If your farm is a wretched, barren wasteland with your horse fit only for the knacker’s yard, then your dad will kick up stink and your mother will cry again. Ship zillions of turnips and make a fortune, however, and suddenly you’re the man and you get to retire early, with a big fat high-score to boot. Presumably this was a college gap year that went on for far too long, and it’s back to urban living and a future in big business for you, while the country girls miss you terribly.
There’s even an ending where you can be a ladies’ man, desired by all but taken by no-one. In this scenario, the five girls and possibly the wrinkly old fortuneteller serve as your personal concubines. After all, you own the most land out of anybody in this community, and that includes a hefty amount of road frontage. And any rural girl I’ve ever spoken to regards road frontage as being next to Godliness in the desirability stakes.
It’s not all good, though. Something that really grates in this game is the noise of the scrolling text – it’s nails on a chalkboard stuff. Some of the music doesn’t fare much better. Also, there’s hardly any text tutorial. And of course, any text that does exist is mangled horribly by the simpleton translating it. Hence you’ll probably spend half your time on the farm cutting up your own crops, ploughing your dog and watering your horse.
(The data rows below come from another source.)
(* ===== verification/Graph.v ===== *)
(** * The graph runtime (src/runtime/src/turbo_graph.c): definitions

    A graph is a table of named nodes with callbacks and a table of edges with
    optional predicates.  This file translates the builder, the topology
    identifier and its cache, checkpoints, and the two executors: the JSON one
    ([run_internal]) and the JSON-native one with events and cooperative
    cancellation ([run_internal_json_value]).  Their properties are in
    [GraphFacts].

    - Callbacks are functions of their context and of a world [W] they may read
      and change; they close over their [user_data].  They do not restructure
      the graph they run in.
    - JSON states are values: the run owns the state it threads, and [json_clone]
      is the library's.
    - Every allocation consumes one answer of the run's oracle.
    - The effects a caller can see (node calls, checkpoints, events) are kept in
      a trace, next to the world the callbacks change. *)

From stdpp Require Import sorting.
From S2P Require Import Prelude RuntimeJson JsonBuild JsonMem RuntimeEvent.

(* src/runtime/include/turbo_graph.h 19-33 turbo_graph_exec_status_t *)
Inductive turbo_graph_exec_status : Type :=
| TURBO_GRAPH_EXEC_OK
| TURBO_GRAPH_EXEC_STOP
| TURBO_GRAPH_EXEC_INTERRUPTED
| TURBO_GRAPH_EXEC_ERROR
| TURBO_GRAPH_EXEC_STEP_LIMIT
| TURBO_GRAPH_EXEC_ROUTE_NOT_FOUND
| TURBO_GRAPH_EXEC_NODE_NOT_FOUND
| TURBO_GRAPH_EXEC_INVALID_ARGUMENT
| TURBO_GRAPH_EXEC_DUPLICATE_NODE
| TURBO_GRAPH_EXEC_OUT_OF_MEMORY
| TURBO_GRAPH_EXEC_CHECKPOINT_MISMATCH
| TURBO_GRAPH_EXEC_CANCELLED
| TURBO_GRAPH_EXEC_DEADLINE.

#[global] Instance exec_status_eq_dec : EqDecision turbo_graph_exec_status.
Proof. solve_decision. Defined.

(* src/runtime/include/turbo_graph.h 67-72 turbo_graph_run_result_t *)
Record turbo_graph_run_result := mk_result {
  res_status : turbo_graph_exec_status;
  res_last_node : option string;
  res_next_node : option string;
  res_steps : Z
}.

(** [strcmp], by unsigned characters. *)
Fixpoint strcmp (a b : string) : Z :=
  match a, b with
  | EmptyString, EmptyString => 0
  | EmptyString, String _ _ => -1
  | String _ _, EmptyString => 1
  | String c a', String d b' =>
      if char_code c =? char_code d then strcmp a' b'
      else if char_code c <? char_code d then -1 else 1
  end.

(** The comparators chain [strcmp]s, the first non-zero one deciding. *)
Fixpoint strcmp_chain (l : list (string * string)) : Z :=
  match l with
  | [] => 0
  | (a, b) :: rest => let c := strcmp a b in if negb (c =? 0) then c else strcmp_chain rest
  end.

Section graph.
Context {W J : Type} `{JsonSetters J}.

(** [tstr_cat_typed(tstr_new(), format, ...)] of the string library. *)
Context (tstr_cat_typed : string -> list string -> string).

(** ** Data *)

(** The context has no back pointer to the graph: [ctx_set_next] takes the
    graph as an argument instead. *)
(* src/runtime/include/turbo_graph.h 35-45 turbo_graph_exec_ctx_t *)
Record turbo_graph_exec_ctx := mk_ctx {
  ctx_state : option J;
  ctx_json_value_state : option J;
  ctx_current_node : string;
  ctx_next_node : option string;
  ctx_step : Z;
  ctx_stop : bool
}.

(** Node callbacks return a status and may change their context. *)
(* src/runtime/include/turbo_graph.h 47-48 turbo_graph_node_fn *)
Definition node_fn : Type := turbo_graph_exec_ctx -> W -> Z * turbo_graph_exec_ctx * W.
(** Predicates get a [const] context. *)
(* src/runtime/include/turbo_graph.h 49-51 turbo_graph_edge_predicate_fn *)
Definition predicate_fn : Type := turbo_graph_exec_ctx -> W -> Z * W.

(* src/runtime/src/turbo_graph.c 12-18 turbo_graph_node_entry_t *)
Record turbo_graph_node_entry := mk_node {
  node_name : string;
  node_semantic_id : string;
  node_json_fn : option node_fn;
  node_json_value_fn : option node_fn
}.

(* src/runtime/src/turbo_graph.c 20-27 turbo_graph_edge_entry_t *)
Record turbo_graph_edge_entry := mk_edge {
  from_index : nat;
  to_index : nat;
  edge_semantic_id : string;
  edge_json_predicate : option predicate_fn;
  edge_json_value_predicate : option predicate_fn
}.

(* src/runtime/src/turbo_graph.c 29-39 turbo_graph_s *)
Record turbo_graph := mk_graph {
  graph_name : option string;
  entry_node : option string;
  nodes : list turbo_graph_node_entry;
  node_capacity : Z;
  edges : list turbo_graph_edge_entry;
  edge_capacity : Z;
  topology_id : option string
}.

(* src/runtime/src/turbo_graph.c 41-46 turbo_graph_checkpoint_s *)
Record turbo_graph_checkpoint := mk_checkpoint {
  cp_next_node : string;
  cp_steps : Z;
  cp_state : J;
  cp_topology_id : option string
}.

(* src/runtime/include/turbo_graph.h 55-63 turbo_graph_run_options_t *)
Record turbo_graph_run_options := mk_options {
  max_steps : Z;
  start_node : option string;
  interrupt_before_nodes : option (list (option string));
  skip_initial_interrupt : bool;
  checkpoint_cb : option (turbo_graph_checkpoint -> W -> W)
}.

Definition set_topology_id (t : option string) (g : turbo_graph) : turbo_graph :=
  mk_graph (graph_name g) (entry_node g) (nodes g) (node_capacity g) (edges g)
    (edge_capacity g) t.

(** ** Topology *)

(* src/runtime/src/turbo_graph.c 50-52 turbo_graph_join_edge_semantic_id *)
Definition turbo_graph_join_edge_semantic_id (from to : string) : string :=
  tstr_cat_typed "{}->{}" [from; to].

(* src/runtime/src/turbo_graph.c 54-60 turbo_graph_node_kind_text *)
Definition turbo_graph_node_kind_text (node : turbo_graph_node_entry) : string :=
  match node_json_value_fn node with Some _ => "bind" | None => "json" end.

(* src/runtime/src/turbo_graph.c 62-74 turbo_graph_edge_predicate_kind_text *)
Definition turbo_graph_edge_predicate_kind_text (edge : turbo_graph_edge_entry) : string :=
  match edge_json_value_predicate edge, edge_json_predicate edge with
  | Some _, _ => "json_value_predicate"
  | None, Some _ => "json_predicate"
  | None, None => "always"
  end.

(* src/runtime/src/turbo_graph.c 76-79 turbo_graph_effective_semantic_id *)
Definition turbo_graph_effective_semantic_id (semantic_id : option string) (fallback : string)
  : string :=
  match semantic_id with
  | Some (String c s) => String c s
  | _ => fallback
  end.

(* src/runtime/src/turbo_graph.c 81-88 turbo_graph_invalidate_topology_id *)
Definition turbo_graph_invalidate_topology_id (g : turbo_graph) : turbo_graph :=
  set_topology_id None g.

(** What the sorted pointers are read for: semantic id, name, kind. *)
Definition node_ref : Type := string * string * string.
(** The edge references: semantic id, from, to, predicate kind. *)
(* src/runtime/src/turbo_graph.c 111-116 turbo_graph_edge_topology_ref_t *)
Definition edge_ref : Type := string * string * string * string.

Definition ref_of_node (n : turbo_graph_node_entry) : node_ref :=
  (node_semantic_id n, node_name n, turbo_graph_node_kind_text n).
As the first of its series, Harvest Moon SNES feels very much like an experimental game. Several quality of life improvements benefited the series as the years went on, before the sequels became far too numerous to count. It was just as well that Stardew Valley came along and swept almost every other Harvest Moon aside. But this one is still worth looking at, even as a curious relic.
These days, Harvest Moon SNES seems ever more quaint, ever more quirky. But it’s a wonderful example of a successful gaming experiment. By all rights, it should have been cancelled or brought to a different system or completely destroyed early on in development.
But no, some madman in Japan decided that the Super Nintendo needed a farming sim in 1996, and more madmen thought the USA and Europe/Australia needed one in ‘97 and ‘98 respectively. And from there, the series grew into a frightfully large golden turnip – even if there have been a few cowpats along the way.